__EXERCISE AIM__. Reproduce exactly, and only, the lines below from the one containing "Bounds and fuel" through the one containing "reconcilers of MCP".

====

(* ===== verification/Prelude.v ===== *)
(** * Agent Router: verification development

    The program under [src/] is an AI gateway: a Kubernetes controller that
    writes the configuration of an Envoy proxy, an extension server that edits what
    Envoy Gateway makes of it, an external processor that Envoy calls for every LLM
    request, and an MCP proxy that puts several MCP servers behind one endpoint.
    This library models the parts that decide what a client may reach, what an
    upstream receives, what it is charged for and what is recorded about it.

    ** Parts and their files

    Foundations.  [Prelude]: errors, outcomes (value, error, panic), loops that
    can fail, maps and the order of ranging over them, automation.  [GoStrings],
    [GoNum], [GoCodec], [GoHttp], [GoUrl]: what the code uses of the packages strings,
    strconv, math, encoding, net/http and net/url, with the laws the proofs need.
    [Crypto]: the primitives of crypto as a class with their laws; base64.

    Controller ([internal/controller]).  [Kube]: resources, index keys, finalizers and
    reference grants.  [FilterConfig], [FilterConfigProps]: the configuration a Gateway
    gets from its routes, backends and policies (gateway.go).  [ExtProcBuilder],
    [Rollout], [RolloutProps]: the container of the external processor
    (extproc_builder.go, gateway_mutator.go) and the reconciler of Gateways with its
    rollouts.  [AiRoute], [AiRouteProps]: the HTTPRoutes of AIGatewayRoutes
    (ai_gateway_route.go).  [Rotation], [RotationProps]: the credentials of security
    policies (backend_security_policy.go, [rotators], [tokenprovider]).
    [QuotaController]: quota policies (quota_policy.go).  [McpController]: the
    translation of MCP routes (gateway.go, mcp_route.go).

    Quotas.  [RateLimit]: [internal/ratelimit], the configuration of the rate limit
    service.  [QuotaRoutes]: the actions on Envoy routes
    ([internal/extensionserver/quota_ratelimit.go]).  [QuotaProps]: both against each
    other.

    Extension server ([internal/extensionserver]).  [ExtServer]: clusters and endpoints,
    inference pools, forward proxies.  [XdsListeners]: listeners and routes, MCP
    backends, and [PostTranslateModify] as a whole.  [EndpointProps]: endpoints against
    the configuration of [FilterConfig] and the routes of [AiRoute].  [XdsProps]: the
    filters of listeners.

    Configuration.  [FilterApi]: [internal/filterapi] (filterconfig.go, runtime.go)
    and [internal/llmcostcel].  [ConfigBundle]: the sharded Secrets the controller
    writes and the watcher that reassembles them ([internal/controller],
    [internal/filterapi]).  [InternalApi]: names, headers and parsers shared by
    both sides ([internal/internalapi], [internal/requestheaderattrs]).

    External processor.  [EnvoyTypes]: the messages of Envoy.  [ExtProc] models
    the router and upstream processors of [internal/extproc/processor_impl.go] and
    util.go, one definition per handler, on a state record with a trace of the
    recorded metrics; [ExtProcProps] has their theorems.  They call [HeaderMutator]
    ([internal/headermutator], [internal/bodymutator], header_value_filter.go),
    [BackendAuth] ([internal/backendauth]), [Costs] (dynamic metadata of
    processor_impl.go) and [TokenUsage] ([internal/metrics/metrics.go]).
    [MetricsImpl]: the recorder behind the trace (metrics_impl.go).  [Passthrough],
    [PassthroughProps], [Billing]: the translators of [internal/translator] that keep
    the client's schema, and what a stream is billed for.  [Server] models
    [internal/extproc/server.go] as a system of streams that share a map.  [Files],
    [FilesProps]: files_processor.go with its translators.  [Models] and [Redaction]
    model models_processor.go and [internal/redaction] with the log redaction of
    server.go.  [IdCodec] models [internal/idcodec].

    MCP proxy ([internal/mcpproxy]).  [McpCrypto]: crypto.go.  [McpConfig]:
    config.go and filterapi/mcpconfig.go.  [McpAuthz]: authorization.go.
    [McpSession]: sessions of session.go and mcpproxy.go, names and URIs of
    handlers.go.  [McpRouting]: lists and routing of handlers.go and legacy.go.
    [McpIds]: request ids and progress tokens.  [McpSse]: sse.go.  [McpStream]:
    broadcast answers and the notification stream.  [McpAnswer]: the answer of one
    backend.  [McpPost]: the endpoint.  [McpEra]: era.go and modern.go.
    [McpReload]: configuration changes seen by clients, across [McpController],
    [McpConfig] and [McpRouting].

    ** How code becomes definitions

    A function that returns an error is an [outcome]; a method on a pointer takes
    and returns the record; a loop is a fold with its body as a definition of its
    own.  A reconciler takes and returns the cluster; [Rotation] has a state and
    error monad for it, since its calls also move the clock.  Ranging over a map takes
    the order as an argument, and the theorems hold for every order ([RangeOrder]).
    Widths are written out: the 32-bit token counters wrap, durations saturate, a
    float64 is a binary64 number of [SpecFloat].  Concurrency is a step relation:
    streams of the external processor in [Server], reloads against the notification
    stream in [McpStream].  What the sources only call is a class or an argument:
    Envoy, Envoy Gateway, Kubernetes, the cloud SDKs, CEL, JWT and JSON codecs,
    regular expressions, cryptography, the clock, randomness, the file system and
    the HTTP exchange with a backend.  Where a law of such code is needed it is a
    field of a class ([CryptoLaws], [JsonRpcLaws], [RegexpLaws], [KubeSecretsLaws],
    [GrantClientLaws], [WorldLaws]) with an instance in a [Sample] or [Toy] module, on
    which the witnesses run.

    ** What the theorems show

    External processor: one completion is recorded per upstream attempt, the map
    of live requests is exact in every interleaving, headers that steer routing
    cannot be supplied by a client and do not leave the gateway, header mutation
    and retries give each upstream exactly the configured headers, decompression
    loses nothing, a finished response stays finished, costs follow the two-tier
    rule, credentials are used whole or not at all and are not logged, usage does not
    depend on how the network cuts a stream.  Controller: a backend is published only
    from a permitted reference and with the credentials of the one policy for it, what
    the controller writes is what the processor loads and is there before workloads
    are rolled, a rollout settles, a credential is replaced before it expires and only
    by what a cloud issued to its policy, only permitted Secrets are read.  Quotas:
    what is checked is charged, and the rate limit service has a limit for it.
    Extension server: an endpoint is called with the credentials of its backend, MCP
    backends are only reachable by loopback, the external processor runs on exactly
    the generated routes.  Ids: an issued id decodes to its backend and no other text
    does.  MCP proxy: a backend is reached only under a session of
    the caller's own route and subject, a call only passes when selector and
    authorization allow it, authorization is first-match and fails closed, a
    listed tool can be called and reaches its backend, a silent reload changes no
    list, event streams are passed on whole and can be resumed, ids given to
    clients find the way back.  Statements that describe what the code does not
    manage (an announcement that can be missed, an answer cut short, a wakeup that is
    lost) are lemmas too.

    ** Bounds and fuel

    [McpSse.drain] and [McpAnswer.relay] are given one step more than the bytes of
    the input, and every step but the last takes at least two of them (proved);
    [GoCodec.SplitStr], [GoStrings.strip_all], [McpAuthz.fields_go],
    [ConfigBundle.split_loop], [Passthrough.scanEvents] and [Passthrough.convertEvents]
    get the length of their text, or more, of which every step takes at least one byte;
    [RateLimit.mergeFuel] gets one more than the height of its trees, and more changes
    nothing ([RateLimit.mergeFuel_enough]).
    All other recursion is structural.

    ** Not modelled

    The translators between provider schemas (most of [internal/translator]) and the
    request parsers of [internal/endpointspec] are conversions of large data types
    with few decisions of the gateway's own: the processor takes them as the classes
    [Translator] and [EndpointSpec], and its theorems hold for every instance.  The
    reconcilers of MCP routes and their security policies, backends, Secrets,
    inference pools and reference grants build Kubernetes objects and pass on events.
    Logging, spans and their attributes ([internal/tracing]), generated code, the data
    types of [internal/apischema] without logic, the decoding of extension resources,
    the health service, command line front ends and tests are left out. *)

From stdpp Require Import base gmap strings list pretty.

====

__ANSWER TO THE EXERCISE__.
    ** Bounds and fuel

    [McpSse.drain] and [McpAnswer.relay] are given one step more than the bytes of
    the input, and every step but the last takes at least two of them (proved);
    [GoCodec.SplitStr], [GoStrings.strip_all], [McpAuthz.fields_go],
    [ConfigBundle.split_loop], [Passthrough.scanEvents] and [Passthrough.convertEvents]
    get the length of their text, or more, of which every step takes at least one byte;
    [RateLimit.mergeFuel] gets one more than the height of its trees, and more changes
    nothing ([RateLimit.mergeFuel_enough]).
    All other recursion is structural.

    ** Not modelled

    The translators between provider schemas (most of [internal/translator]) and the
    request parsers of [internal/endpointspec] are conversions of large data types
    with few decisions of the gateway's own: the processor takes them as the classes
    [Translator] and [EndpointSpec], and its theorems hold for every instance.  The
    reconcilers of MCP routes and their security policies, backends, Secrets,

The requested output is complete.